Game Developer Daily Active Users (DAU)
Farm Town Slashkey 3.15 million
Mafia Wars Zynga 2.94 million
Pet Society Playfish 2.77 million
Texas HoldEm Poker Zynga 2.46 million
Restaurant City Playfish 1.60 million
Yo’Ville Zynga 1.10 million

But as with any game, a developer has to ask, do they have legs? Will there be a sustainable audience that makes it worth developing a sequel (if you are in the casual download game business) or extending the application to other platforms (as most start out on Facebook and then move on to MySpace, Bebo and Hi5). While daily active users and of course revenue factor into those decisions, what role does user engagement outside the game play in helping make that determination? Facebook Lexicon (below) gives us some indication of how the games are trending, looking at the number of mentions of key phrases on user walls and status updates:

What, no Texas Hold’em Poker? Well Facebook Lexicon only allows you to use two word phrases and there is not a way to filter out generic mentions versus game-specific mentions, so we’ll have to pass on them for this analysis.

The other thing about the Facebook Lexicon tool is that there is no absolute number of mentions, only a relative graph that shows the overall trend. To solve for that, I’m introducing the Facebook Lexicon Activity Pixel Index ™ (or FLAPI) that measures the number of pixels from the x-axis and to give you a number you can use to benchmark competing brands when using Facebook Lexicon graphs. You can then figure out the FLAPI per user to see how engaged individual users are with a specific application.

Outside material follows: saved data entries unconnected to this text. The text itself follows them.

Lemma heap_extract_spec n : forall (rounds : nat) v,
  Z.of_nat rounds <= n -> n < Z.of_nat (length v) -> 2 * (n + 1) <= INT32_MAX ->
  Heap.ordered (before := kge) (Z.of_nat rounds + 1) v -> suffix_max (Z.of_nat rounds) n v ->
  exists w, heap_extract rounds (Z.of_nat rounds) v (Z.of_nat rounds + 1) = Some w /\ sorted_range 0 n v w.
Proof.
  induction rounds as [|rounds IH]; intros v Hr Hn Hov Ho Hm.
  { exists v. split; [done |]. split; [apply within_refl |]. intros a b x y Ha Hab Hb Hx Hy. by apply (Hm a b); [lia.. | |]. }
  cbn [heap_extract]. remember (Z.of_nat (S rounds)) as i eqn:Ei. replace (Z.of_nat rounds) with (i - 1) in IH by lia.
  destruct (get_is_Some v 0) as [x Hx]; [lia |]. destruct (get_is_Some v i) as [y Hy]; [lia |].
  destruct (swap v 0 i) as [w|] eqn:Es; [| by rewrite (swap_in _ _ _ x y) in Es]. cbn [mbind option_bind].
  pose proof (swap_length _ _ _ _ Es). replace (i + 1 - 1) with i by lia.
  pose proof (fun k => swap_get _ _ _ _ k _ _ Es Hx Hy) as Hg.
  destruct (heapAdjust_spec 0 i (S (Z.to_nat (i + 1))) w 0) as (u & -> & Hu & Hw); try lia.
  { intros k a b Hk Hne Ha Hb. pose proof (Heap.parent_range k ltac:(lia)). rewrite Hg in Ha, Hb.
    destruct (Z.eqb_spec i (Heap.parent k)), (Z.eqb_spec 0 (Heap.parent k)), (Z.eqb_spec i k), (Z.eqb_spec 0 k); try lia.
    by apply (Ho k); [lia | tauto | |]. }
  { intros _ k a b. lia. }
  cbn [mbind option_bind]. pose proof (within_length _ _ _ _ Hw).
  assert (Hmax : all_in (fun z => kle z x) 0 i v).
  { intros k z Hk Hz. destruct (Z.eq_dec k 0) as [->|]; [replace z with x by congruence; apply kle_refl |].
    apply kge_kle. by eapply Heap.ordered_first; [exact Ho | | | | exact Hz]; [lia | | lia]. }
  replace (i - 1 + 1) with i in IH by lia.
  destruct (IH u) as (t & -> & Ht & Hst); [lia.. | | by eapply suffix_max_step; [lia | ..] |].
  { eapply Heap.ordered_but_iff; [| exact Hu]. intros k Hk Hp.
    cbn beta in Hp. pose proof (Heap.parent_range k). lia. }
  exists t. split; [done |]. split; [| done]. eapply within_trans; [eapply within_swap; [| | exact Es]; lia |].
  eapply within_trans; [eapply within_weaken; [| | exact Hw]; lia | done].
Qed.

Lemma Q_Heap_Sort_sorts v size : size <= Z.of_nat (length v) -> 2 * size <= INT32_MAX ->
  exists w, Q_Heap_Sort v size = Some w /\ sorted_range 0 (size - 1) v w.
Proof.
  intros Hl Hov. unfold Q_Heap_Sort. destruct (Z.le_gt_cases size 0).
  { replace (Z.to_nat (Z.quot size 2)) with 0%nat by (Z.to_euclidean_division_equations; lia).
    replace (Z.to_nat (size - 1)) with 0%nat by lia. exists v. split; [done |].
    split; [apply within_refl | apply sorted_small; lia]. }
  assert (Hq : 0 <= Z.quot size 2 /\ 2 * Z.quot size 2 <= size <= 2 * Z.quot size 2 + 1)
    by (Z.to_euclidean_division_equations; lia).
  destruct (heap_build_spec size (Z.to_nat (Z.quot size 2)) v) as (w & Hb & Ho & Hw); [lia.. | |].
  { intros k a b Hk Hp. destruct Hp. rewrite Heap.parent_div by lia. Z.to_euclidean_division_equations; lia. }
  rewrite Z2Nat.id in Hb by lia. rewrite Hb. cbn [mbind option_bind]. pose proof (within_length _ _ _ _ Hw).
  destruct (heap_extract_spec (size - 1) (Z.to_nat (size - 1)) w) as (u & He & Hu & Hs); try lia.
  { replace (Z.of_nat (Z.to_nat (size - 1)) + 1) with size by lia. done. }
  { intros a b. lia. }
  rewrite Z2Nat.id in He by lia. replace (size - 1 + 1) with size in He by lia.
  exists u. split; [done |]. split; [by eapply within_trans | done].
Qed.

(** *** Merging *)

(** Taking the lesser end of a list until it is empty. *)
Fixpoint ends (n : nat) (l : list A) : list A :=
  match n, l, last l with
  | S n, x :: l', Some y => if negb (ltb y x) then x :: ends n l' else y :: ends n (take (length l') l)
  | _, _, _ => []
  end.

Lemma get_middle v1 v2 (x : A) k : k = Z.of_nat (length v1) -> get (v1 ++ x :: v2) k = Some x.
Proof. intros ->. apply get_Some. split; [lia |]. rewrite Nat2Z.id. by apply list_lookup_middle. Qed.

Lemma set_middle v1 v2 (x y : A) k : k = Z.of_nat (length v1) -> set (v1 ++ x :: v2) k y = Some (v1 ++ y :: v2).
Proof.
  intros ->. rewrite set_in by (rewrite length_app; cbn [length]; lia). f_equal. rewrite Nat2Z.id.
  rewrite insert_app_r_alt by lia. by replace (length v1 - length v1)%nat with 0%nat by lia.
Qed.

Lemma copy_up_spec : forall (B : list A) P Q P2 B2 Q2 k,
  length B2 = length B -> k = Z.of_nat (length P) -> k = Z.of_nat (length P2) ->
  copy_up (length B) k (P ++ B ++ Q) (P2 ++ B2 ++ Q2) = Some (P2 ++ B ++ Q2).
Proof.
  induction B as [|x B IH]; intros P Q P2 [|y B2] Q2 k Hl Hp Hp2; cbn [length copy_up app] in *; try done.
  rewrite get_middle by done. cbn [mbind option_bind]. rewrite set_middle by done. cbn [mbind option_bind].
  rewrite (cons_middle x P), (cons_middle x P2), !(app_assoc _ [x]).
  rewrite IH; [by rewrite <- !app_assoc | lia | rewrite length_app; cbn [length]; lia..].
Qed.

Lemma copy_back_spec : forall (B : list A) P Q P2 B2 Q2 total k,
  length B2 = length B -> k = Z.of_nat (length P) -> total - k = Z.of_nat (length P2 + length B) - 1 ->
  copy_back (length B) total k (P ++ B ++ Q) (P2 ++ B2 ++ Q2) = Some (P2 ++ reverse B ++ Q2).
Proof.
  induction B as [|x B IH]; intros P Q P2 B2 Q2 total k Hl Hp Ht; cbn [length copy_back] in *.
  { apply length_zero_iff_nil in Hl as ->. done. }
  destruct (exists_last (l := B2)) as (B2' & y & ->); [by destruct B2 |]. rewrite length_app in Hl. cbn [length] in Hl.
  cbn [app]. rewrite get_middle by done. cbn [mbind option_bind]. rewrite <- !app_assoc, (app_assoc P2). cbn [app].
  rewrite set_middle by (rewrite length_app; lia). cbn [mbind option_bind]. rewrite <- app_assoc.
  rewrite (cons_middle x P), (app_assoc P).
  rewrite IH; [| lia | rewrite length_app; cbn [length]; lia | lia].
  by rewrite reverse_cons, <- app_assoc.
Qed.

Lemma last_split (l : list A) y : last l = Some y -> exists l', l = l' ++ [y] /\ take (length l - 1) l = l'.
Proof.
  intros H. apply last_Some in H as [l' ->]. exists l'. split; [done |]. rewrite length_app. cbn [length].
  replace (length l' + 1 - 1)%nat with (length l') by lia. by rewrite take_app_length.
Qed.

Lemma merge_loop_spec : forall (n : nat) (l R P Q P1 Q1 : list A) s1 s2 t,
  length l = n -> length R = n -> s1 = Z.of_nat (length P) -> s2 = s1 + Z.of_nat n - 1 -> t = Z.of_nat (length P1) ->
  merge_loop n s1 s2 t (P1 ++ R ++ Q1) (P ++ l ++ Q) = Some (P1 ++ ends n l ++ Q1).
Proof.
  induction n as [|n IH]; intros l R P Q P1 Q1 s1 s2 t Hl HR Hs1 Hs2 Ht; cbn [merge_loop ends].
  { apply length_zero_iff_nil in HR as ->. done. }
  destruct l as [|x l]; [done |]. destruct R as [|z R]; [done |]. cbn [length] in *.
  destruct (last (x :: l)) as [y|] eqn:Ey; [| by apply last_None in Ey].
  apply last_split in Ey as (l' & El & Htake). cbn [length] in Htake.
  assert (Hl' : length l' = n) by (apply (f_equal length) in El; rewrite length_app in El; cbn [length] in El; lia).
  replace (S (length l) - 1)%nat with (length l) in Htake by lia. rewrite Htake.
  assert (Hy : get (P ++ (x :: l) ++ Q) s2 = Some y).
  { rewrite El, <- app_assoc, app_assoc. cbn [app]. apply get_middle. rewrite length_app. lia. }
  rewrite Hy. cbn [app]. rewrite get_middle by done. cbn [mbind option_bind].
  destruct (negb (ltb y x)); rewrite set_middle by done; cbn [mbind option_bind].
  - rewrite (cons_middle x P), (cons_middle x P1), !(app_assoc _ [x]).
    rewrite IH; [by rewrite <- !app_assoc | lia | lia | rewrite length_app; cbn [length]; lia | lia
      | rewrite length_app; cbn [length]; lia].
  - change (P ++ x :: l ++ Q) with (P ++ (x :: l) ++ Q). rewrite El, <- app_assoc.
    rewrite (cons_middle y P1), !(app_assoc P1 [y]).
    rewrite IH; [by rewrite <- !app_assoc | lia | lia | lia | lia | rewrite length_app; cbn [length]; lia].
Qed.

Lemma improvedMerge_spec (P B C Q P2 B2 C2 Q2 : list A) m mid n :
  m = Z.of_nat (length P) -> length P2 = length P -> mid = m + Z.of_nat (length B) - 1 -> n = mid + Z.of_nat (length C) ->
  length B2 = length B -> length C2 = length C ->
  improvedMerge (P ++ B ++ C ++ Q) (P2 ++ B2 ++ C2 ++ Q2) m mid n =
  Some (P ++ ends (length (B ++ C)) (B ++ reverse C) ++ Q, P2 ++ B ++ reverse C ++ Q2).
Proof.
  intros Hm Hp Hmid Hn HB HC. unfold improvedMerge.
  replace (Z.to_nat (mid - m + 1)) with (length B) by lia. rewrite copy_up_spec by lia. cbn [mbind option_bind].
  replace (Z.to_nat (n - mid)) with (length C) by lia. rewrite !(app_assoc _ B).
  rewrite copy_back_spec by (rewrite ?length_app; lia). cbn [mbind option_bind].
  replace (Z.to_nat (n - m + 1)) with (length (B ++ C)) by (rewrite length_app; lia). rewrite <- !app_assoc.
  rewrite (app_assoc B C), (app_assoc B (reverse C)).
  rewrite merge_loop_spec by (rewrite ?length_app, ?length_reverse; lia). by rewrite <- app_assoc.
Qed.

Lemma ends_perm : forall (n : nat) (l : list A), length l = n -> ends n l ≡ₚ l.
Proof.
  induction n as [|n IH]; intros l Hl; cbn [ends]; [by apply length_zero_iff_nil in Hl as -> |].
  destruct l as [|x l]; [done |]. destruct (last (x :: l)) as [y|] eqn:Ey; [| by apply last_None in Ey].
  apply last_split in Ey as (l' & El & Htake). cbn [length] in *.
  replace (S (length l) - 1)%nat with (length l) in Htake by lia. rewrite Htake.
  destruct (negb (ltb y x)); [rewrite IH by lia; done |]. rewrite El, IH.
  - by rewrite Permutation_app_comm.
  - apply (f_equal length) in El. rewrite length_app in El. cbn [length] in El. lia.
Qed.

(** No element lies above both one on its left and one on its right. *)
Definition valley (l : list A) : Prop :=
  forall (i j k : nat) (x y z : A), (i < j < k)%nat -> l !! i = Some x -> l !! j = Some y -> l !! k = Some z -> kle x y \/ kle z y.

Lemma valley_app l1 l2 : StronglySorted kle l1 -> StronglySorted kle l2 -> valley (l1 ++ reverse l2).
Proof.
  intros H1 H2 i j k x y z Hijk Hx Hy Hz.
  assert (Hmono : forall (l : list A) (a b : nat) p q, StronglySorted kle l -> (a < b)%nat -> l !! a = Some p -> l !! b = Some q -> kle p q).
  { intros l a b p q Hs. revert a b. induction Hs as [|u l Hs IH Hall]; intros a b Hab Hp Hq; [done |].
    destruct b; [lia |]. destruct a; [| apply (IH a b); [lia | done | done]].
    injection Hp as <-. by eapply (Forall_lookup_1 _ _ _ _ Hall). }
  destruct (decide (j < length l1)%nat).
  - left. rewrite lookup_app_l in Hx, Hy by lia. by apply (Hmono l1 i j); [done | lia | |].
  - right. pose proof (lookup_lt_Some _ _ _ Hz) as Hk. rewrite length_app, length_reverse in Hk.
    rewrite lookup_app_r in Hy, Hz by lia. rewrite reverse_lookup in Hy, Hz by lia.
    eapply (Hmono l2 _ _ z y); [done | | exact Hz | exact Hy]. lia.
Qed.

Lemma valley_tail x l : valley (x :: l) -> valley l.
Proof. intros H i j k a b c Hijk Ha Hb Hc. by apply (H (S i) (S j) (S k)); [lia | ..]. Qed.

Lemma valley_front l y : valley (l ++ [y]) -> valley l.
Proof. intros H i j k a b c Hijk Ha Hb Hc. apply (H i j k); [lia | by apply lookup_app_l_Some..]. Qed.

Here’s an updated chart with the FLAPI and FLAPI per million daily active users:

Game Developer Daily Active Users (DAU) Facebook Lexicon Activity Pixel Index ™ FLAPI per Million DAU
Farm Town Slashkey 3.15 million 131 41.6
Mafia Wars Zynga 2.94 million 300 102.0
Pet Society Playfish 2.77 million 68 24.5
Restaurant City Playfish 1.60 million 50 31.3
Yo’Ville Zynga 1.10 million 55 50.0

Note that I took the pixel distance using the LAST date where Facebook Lexicon presented data, which was May 31st. The resulting data looks a lot more interesting when you chart it like this:

Now you can see that when you take the FLAPI and adjust it for the audience, you get a great feel for which brands , relative to their audience, have users talking about their game in their Facebook status and wall pages. In the example above, if you took a 45 degree line as a baseline, both Zynga games (Mafia Wars and Yoville) would appear above the line and infer that they are better at getting their users engaged on Facebook than their competitors.

So while a game may wane based on game play, like Pet Society which clearly shows that it’s beginning to lose active users, it very well could be that the active engagement of the users with a game(and possibly the way that Zynga does it) could be actively extending the typical lifetime of a game application.

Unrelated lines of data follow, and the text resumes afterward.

Lemma median3_spec v m n : 0 <= m < n -> n < Z.of_nat (length v) -> 2 * n <= INT32_MAX ->
  exists w pivot, median3 v m n = Some (w, pivot) /\ within m n v w /\ get w n = Some pivot /\
    exists k x, m <= k < n /\ get w k = Some x /\ kle pivot x.
Proof.
  intros Hm Hn Hov. unfold median3. rewrite i32_small by (unfold is_i32, INT32_MIN; lia).
  assert (Hmid : m <= Z.quot (m + n) 2 < n) by (Z.to_euclidean_division_equations; lia). set (mid := Z.quot _ 2) in *.
  destruct (get_is_Some v mid) as [x Hx]; [lia |]. destruct (get_is_Some v m) as [y Hy]; [lia |].
  rewrite Hx, Hy. cbn [mbind option_bind].
  assert (Hk : m <= (if ltb x y then mid else m) <= n) by (destruct (ltb x y); lia). set (k := if ltb x y then mid else m) in *.
  destruct (get_is_Some v n) as [x' Hx']; [lia |]. destruct (get_is_Some v k) as [y' Hy']; [lia |].
  rewrite Hx', Hy'. cbn [mbind option_bind].
  assert (Hk' : m <= (if ltb x' y' then n else k) <= n) by (destruct (ltb x' y'); lia).
  set (k' := if ltb x' y' then n else k) in *.
  assert (exists u, (if negb (k' =? m) then swap v k' m else Some v) = Some u /\ within m n v u) as (u & -> & Hu).
  { destruct (negb (k' =? m)); [| exists v; split; [done | apply within_refl]].
    destruct (get_is_Some v k') as [z Hz]; [lia |]. rewrite (swap_in _ _ _ z y) by done. eexists. split; [done |].
    eapply within_swap; [| | by apply swap_in]; lia. }
  cbn [mbind option_bind]. destruct (Z.eqb_spec mid n); [lia |]. cbn [negb]. pose proof (within_length _ _ _ _ Hu).
  destruct (get_is_Some u mid) as [a Ha]; [lia |]. destruct (get_is_Some u n) as [b Hb]; [lia |].
  rewrite Ha, Hb. cbn [mbind option_bind]. destruct (ltb a b) eqn:E.
  - destruct (swap u mid n) as [w|] eqn:Es; [| by rewrite (swap_in _ _ _ a b) in Es]. cbn [mbind option_bind].
    pose proof (fun k => swap_get _ _ _ _ k _ _ Es Ha Hb) as Hg.
    assert (Hwn : get w n = Some a) by (by rewrite Hg, Z.eqb_refl). rewrite Hwn. cbn [mbind option_bind].
    exists w, a. split; [done |]. split; [| split; [done |]].
    + eapply within_trans; [exact Hu |]. eapply within_swap; [| | exact Es]; lia.
    + exists mid, b. split; [lia |]. rewrite Hg, Z.eqb_refl. destruct (Z.eqb_spec n mid); [lia |].
      split; [done | by apply ltb_kle].
  - cbn [mbind option_bind]. rewrite Hb. cbn [mbind option_bind]. exists u, b. split; [done |]. split; [done |].
    split; [done |]. exists mid, a. split; [lia | done].
Qed.

Lemma rise_spec pivot v : forall (n : nat) i, 0 <= i -> i + Z.of_nat n < Z.of_nat (length v) ->
  exists i', rise n pivot v i = Some i' /\ i <= i' <= i + Z.of_nat n /\
    all_in (fun x => ltb x pivot = true) i (i' - 1) v /\
    (i' < i + Z.of_nat n -> forall x, get v i' = Some x -> kle pivot x).
Proof.
  induction n as [|n IH]; intros i Hi Hn; cbn [rise].
  { exists i. split; [done |]. split; [lia |]. split; [intros k x Hk; lia | lia]. }
  destruct (get_is_Some v i) as [x Hx]; [lia |]. rewrite Hx. cbn [mbind option_bind]. destruct (ltb x pivot) eqn:E.
  - destruct (IH (i + 1)) as (i' & -> & Hi' & Hall & Hge); [lia.. |]. exists i'. split; [done |]. split; [lia |].
    split; [| intros; apply Hge; [lia | done]]. intros k y Hk Hy.
    destruct (Z.eq_dec k i) as [->|]; [congruence | apply (Hall k); [lia | done]].
  - exists i. split; [done |]. split; [lia |]. split; [intros k y Hk; lia |]. intros _ y Hy. by replace y with x by congruence.
Qed.

Lemma sink_spec pivot v : forall (n : nat) j, 0 <= j - Z.of_nat n -> j < Z.of_nat (length v) ->
  exists j', sink n pivot v j = Some j' /\ j - Z.of_nat n <= j' <= j /\
    all_in (fun x => ltb pivot x = true) (j' + 1) j v /\
    (j - Z.of_nat n < j' -> forall x, get v j' = Some x -> kle x pivot).
Proof.
  induction n as [|n IH]; intros j Hj Hn; cbn [sink].
  { exists j. split; [done |]. split; [lia |]. split; [intros k x Hk; lia | lia]. }
  destruct (get_is_Some v j) as [x Hx]; [lia |]. rewrite Hx. cbn [mbind option_bind]. destruct (ltb pivot x) eqn:E.
  - destruct (IH (j - 1)) as (j' & -> & Hj' & Hall & Hge); [lia.. |]. exists j'. split; [done |]. split; [lia |].
    split; [| intros; apply Hge; [lia | done]]. intros k y Hk Hy.
    destruct (Z.eq_dec k j) as [->|]; [congruence | apply (Hall k); [lia | done]].
  - exists j. split; [done |]. split; [lia |]. split; [intros k y Hk; lia |]. intros _ y Hy. by replace y with x by congruence.
Qed.

(** The loop of [partition] on the range [m] to [n] with the pivot at [n]. *)
Record running m n pivot v i j : Prop := {
  run_range : 0 <= m <= i /\ i <= j < n /\ n < Z.of_nat (length v);
  run_pivot : get v n = Some pivot;
  run_below : all_in (fun x => ltb x pivot = true) m (i - 1) v;
  run_above : all_in (fun x => ltb pivot x = true) (j + 1) (n - 1) v;
  run_end : j = n - 1 \/ forall x, get v j = Some x -> kle pivot x;
  run_some : exists k x, m <= k < n /\ get v k = Some x /\ kle pivot x;
  run_twice : at_most_twice v
}.

(** The next round moves [i] or [j]. *)
Definition moving pivot v i j : Prop :=
  (exists x, get v i = Some x /\ ltb x pivot = true) \/ (exists x, get v j = Some x /\ ltb pivot x = true).

(** Where the loop stops. *)
Definition stopped m n pivot v i : Prop :=
  m <= i < n /\ all_in (fun x => ltb x pivot = true) m (i - 1) v /\
  all_in (fun x => ltb pivot x = true) (i + 1) (n - 1) v /\ (forall x, get v i = Some x -> kle pivot x).

Lemma running_swap m n pivot v i j w x y :
  0 <= m <= i -> i < j < n -> n < Z.of_nat (length v) -> get v n = Some pivot -> at_most_twice v ->
  all_in (fun x => ltb x pivot = true) m (i - 1) v -> all_in (fun x => ltb pivot x = true) (j + 1) (n - 1) v ->
  get v i = Some x -> get v j = Some y -> kle pivot x -> kle y pivot ->
  swap v i j = Some w -> running m n pivot w i j /\ moving pivot w i j.
Proof.
  intros Hm Hij Hn Hp Ht Hb Ha Hx Hy Hpx Hyp Es.
  pose proof (fun k => swap_get _ _ _ _ k _ _ Es Hx Hy) as Hg.
  assert (Hwi : get w i = Some y) by (rewrite Hg, Z.eqb_refl; destruct (Z.eqb_spec j i); [lia | done]).
  assert (Hwj : get w j = Some x) by (by rewrite Hg, Z.eqb_refl).
  assert (Hout : forall k, k <> i -> k <> j -> get w k = get v k)
    by (intros k ? ?; rewrite Hg; destruct (Z.eqb_spec j k), (Z.eqb_spec i k); congruence).
  split; [constructor |].
  - rewrite (swap_length _ _ _ _ Es). lia.
  - rewrite Hout by lia. done.
  - intros k z Hk. rewrite Hout by lia. apply Hb. lia.
  - intros k z Hk. rewrite Hout by lia. apply Ha. lia.
  - right. intros z Hz. congruence.
  - exists j, x. split; [lia | done].
  - by eapply at_most_twice_perm; [eapply swap_perm |].
  - destruct (ltb y pivot) eqn:E; [left; by exists y |]. right. exists x. split; [done |].
    destruct (ltb pivot x) eqn:E'; [done |]. exfalso.
    eapply (at_most_twice_get v i j n x y pivot Ht ltac:(lia) Hx Hy Hp); [| done].
    split; unfold same; [by transitivity pivot | by transitivity pivot].
Qed.

Lemma partition_round_spec m n pivot v i j : running m n pivot v i j ->
  exists st, partition_round pivot v i j = Some st /\
    match st with
    | Running w i' j' =>
        running m n pivot w i' j' /\ moving pivot w i' j' /\ i' < j' /\ within m n v w /\
        j' - i' <= j - i /\ (moving pivot v i j -> j' - i' < j - i)
    | Broke w i' => w = v /\ stopped m n pivot v i'
    end.
Proof.
  intros H. pose proof H as [(Hm & Hij & Hn) Hp Hb Ha He Hs Ht]. unfold partition_round.
  destruct (rise_spec pivot v (Z.to_nat (j - i)) i) as (i' & -> & Hi' & Hri & Hge); [lia.. |]. cbn [mbind option_bind].
  destruct (sink_spec pivot v (Z.to_nat (j - i')) j) as (j' & -> & Hj' & Hsi & Hle); [lia.. |]. cbn [mbind option_bind].
  rewrite Z2Nat.id in * by lia.
  assert (Hb' : all_in (fun x => ltb x pivot = true) m (i' - 1) v).
  { intros k x Hk Hx. destruct (Z.lt_ge_cases k i); [apply (Hb k) | apply (Hri k)]; try done; lia. }
  assert (Ha' : all_in (fun x => ltb pivot x = true) (j' + 1) (n - 1) v).
  { intros k x Hk Hx. destruct (Z.le_gt_cases k j); [apply (Hsi k) | apply (Ha k)]; try done; lia. }
  assert (Hi : forall x, get v i' = Some x -> kle pivot x).
  { intros x Hx. destruct (Z.lt_ge_cases i' j); [apply Hge; [lia | done] |]. replace i' with j in * by lia.
    destruct He as [->|He]; [| by apply He]. destruct Hs as (k & y & Hk & Hy & Hpy).
    destruct (Z.eq_dec k (n - 1)) as [->|]; [congruence |]. unfold kle in Hpy. by rewrite (Hb' k y) in Hpy by (done || lia). }
  destruct (Z.ltb_spec i' j').
  - destruct (get_is_Some v i') as [x Hx]; [lia |]. destruct (get_is_Some v j') as [y Hy]; [lia |].
    destruct (swap v i' j') as [w|] eqn:Es; [| by rewrite (swap_in _ _ _ x y) in Es]. cbn [mbind option_bind].
    eexists. split; [done |]. cbn beta iota. specialize (Hi x Hx). specialize (Hle ltac:(lia) y Hy).
    destruct (running_swap m n pivot v i' j' w x y) as [Hw Hmv]; try done; [lia.. |].
    split; [done |]. split; [done |]. split; [done |]. split; [eapply within_swap; [| | exact Es]; lia |].
    split; [lia |]. intros [(z & Hz & Hlt)|(z & Hz & Hlt)].
    + destruct (Z.eq_dec i' i) as [->|]; [| lia]. unfold kle in Hi. congruence.
    + destruct (Z.eq_dec j' j) as [->|]; [| lia]. unfold kle in Hle. congruence.
  - eexists. split; [done |]. cbn beta iota. split; [done |]. split; [lia |]. split; [done |].
    split; [| done]. replace i' with j' by lia. done.
Qed.

Lemma partition_rounds_moving m n pivot : forall (fuel : nat) v i j,
  running m n pivot v i j -> moving pivot v i j -> j - i < Z.of_nat fuel ->
  exists w i', partition_rounds fuel pivot (Running v i j) = Some (Broke w i') /\ within m n v w /\
    get w n = Some pivot /\ stopped m n pivot w i'.
Proof.
  induction fuel as [|fuel IH]; intros v i j Hr Hmv Hf; [pose proof (run_range _ _ _ _ _ _ Hr); lia |].
  cbn [partition_rounds]. destruct (partition_round_spec m n pivot v i j Hr) as ([w i' j'|w i'] & -> & H); cbn [mbind option_bind].
  - destruct H as (Hr' & Hmv' & Hij & Hw & _ & Hdec). specialize (Hdec Hmv).
    destruct (IH w i' j' Hr' Hmv') as (u & k & -> & Hu & Hs); [lia |]. exists u, k. split; [done |].
    split; [by eapply within_trans | done].
  - destruct H as [-> Hs]. exists v, i'. split; [by destruct fuel |]. split; [apply within_refl |].
    split; [apply Hr | done].
Qed.

Lemma partition_rounds_spec m n pivot (fuel : nat) v i j :
  running m n pivot v i j -> j - i + 1 < Z.of_nat fuel ->
  exists w i', partition_rounds fuel pivot (Running v i j) = Some (Broke w i') /\ within m n v w /\
    get w n = Some pivot /\ stopped m n pivot w i'.
Proof.
  intros Hr Hf. pose proof (run_range _ _ _ _ _ _ Hr). destruct fuel as [|fuel]; [lia |].
  cbn [partition_rounds]. destruct (partition_round_spec m n pivot v i j Hr) as ([w i' j'|w i'] & -> & H'); cbn [mbind option_bind].
  - destruct H' as (Hr' & Hmv' & Hij & Hw & Hle & _).
    destruct (partition_rounds_moving m n pivot fuel w i' j' Hr' Hmv') as (u & k & -> & Hu & Hs); [lia |].
    exists u, k. split; [done |]. split; [by eapply within_trans | done].
  - destruct H' as [-> Hs]. exists v, i'. split; [by destruct fuel |]. split; [apply within_refl |].
    split; [apply Hr | done].
Qed.

(** [partition] splits the range around the position it returns. *)
Lemma partition_spec (fuel : nat) v m n :
  0 <= m < n -> n < Z.of_nat (length v) -> 2 * n <= INT32_MAX -> at_most_twice v -> n - m < Z.of_nat fuel ->
  exists w k x, partition fuel v m n = Some (w, k) /\ m <= k <= n /\ within m n v w /\ get w k = Some x /\
    all_in (fun y => kle y x) m (k - 1) w /\ all_in (kle x) (k + 1) n w.
Proof.
  intros Hm Hn Hov Ht Hf. unfold partition. destruct (Z.ltb_spec m n); [| lia].
  destruct (median3_spec v m n Hm Hn Hov) as (u & pivot & -> & Hu & Hp & Hex). cbn [mbind option_bind].
  pose proof (within_length _ _ _ _ Hu). pose proof (at_most_twice_perm _ _ (proj1 Hu) Ht) as Ht'.
  destruct (partition_rounds_spec m n pivot fuel u m (n - 1)) as (w & k & -> & Hw & Hwn & Hk & Hlo & Hhi & Hge); [| lia |].
  { constructor; try done; [lia | intros i x Hi; lia | intros i x Hi; lia | by left]. }
  pose proof (within_length _ _ _ _ Hw). destruct (get_is_Some w k) as [x Hx]; [lia |].
  specialize (Hge x Hx). rewrite Hx. cbn [mbind option_bind]. unfold gtb. destruct (ltb pivot x) eqn:E.
  - rewrite set_in by lia. cbn [mbind option_bind]. rewrite set_in by (rewrite length_insert; lia). cbn [mbind option_bind].
    assert (Es : swap w n k = Some (<[Z.to_nat k := pivot]> (<[Z.to_nat n := x]> w))) by (by apply swap_in).
    pose proof (fun i => swap_get _ _ _ _ i _ _ Es Hwn Hx) as Hg. eexists _, k, pivot. split; [done |]. split; [lia |].
    split. { eapply within_trans; [by eapply within_trans |]. eapply within_swap; [| | exact Es]; lia. }
    split; [by rewrite Hg, Z.eqb_refl |]. split; intros i y Hi; rewrite Hg; destruct (Z.eqb_spec k i); try lia;
      destruct (Z.eqb_spec n i); try lia; intros Hy.
    + apply ltb_kle. apply (Hlo i); [lia | done].
    + injection Hy as <-. by apply ltb_kle.
    + apply ltb_kle. apply (Hhi i); [lia | done].
  - exists w, k, x. split; [done |]. split; [lia |]. split; [by eapply within_trans |]. split; [done |]. split.
    + intros i y Hi Hy. transitivity pivot; [| done]. apply ltb_kle. apply (Hlo i); [lia | done].
    + intros i y Hi Hy. transitivity pivot; [done |]. destruct (Z.eq_dec i n) as [->|].
      * replace y with pivot by congruence. apply kle_refl.
      * apply ltb_kle. apply (Hhi i); [lia | done].
Qed.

Interested in looking at how we can apply the FLAPI to other brands, including those that have only a Facebook Fan page and don’t have an application. And also how much the FLAPI is impacted based on these brands having multiple fan pages – today Facebook Lexicon does not appear to mine those pages (”Lexicon shows the number of users that posted each term per day on a profile, event or group Wall.”), but those pages could be driving user posts.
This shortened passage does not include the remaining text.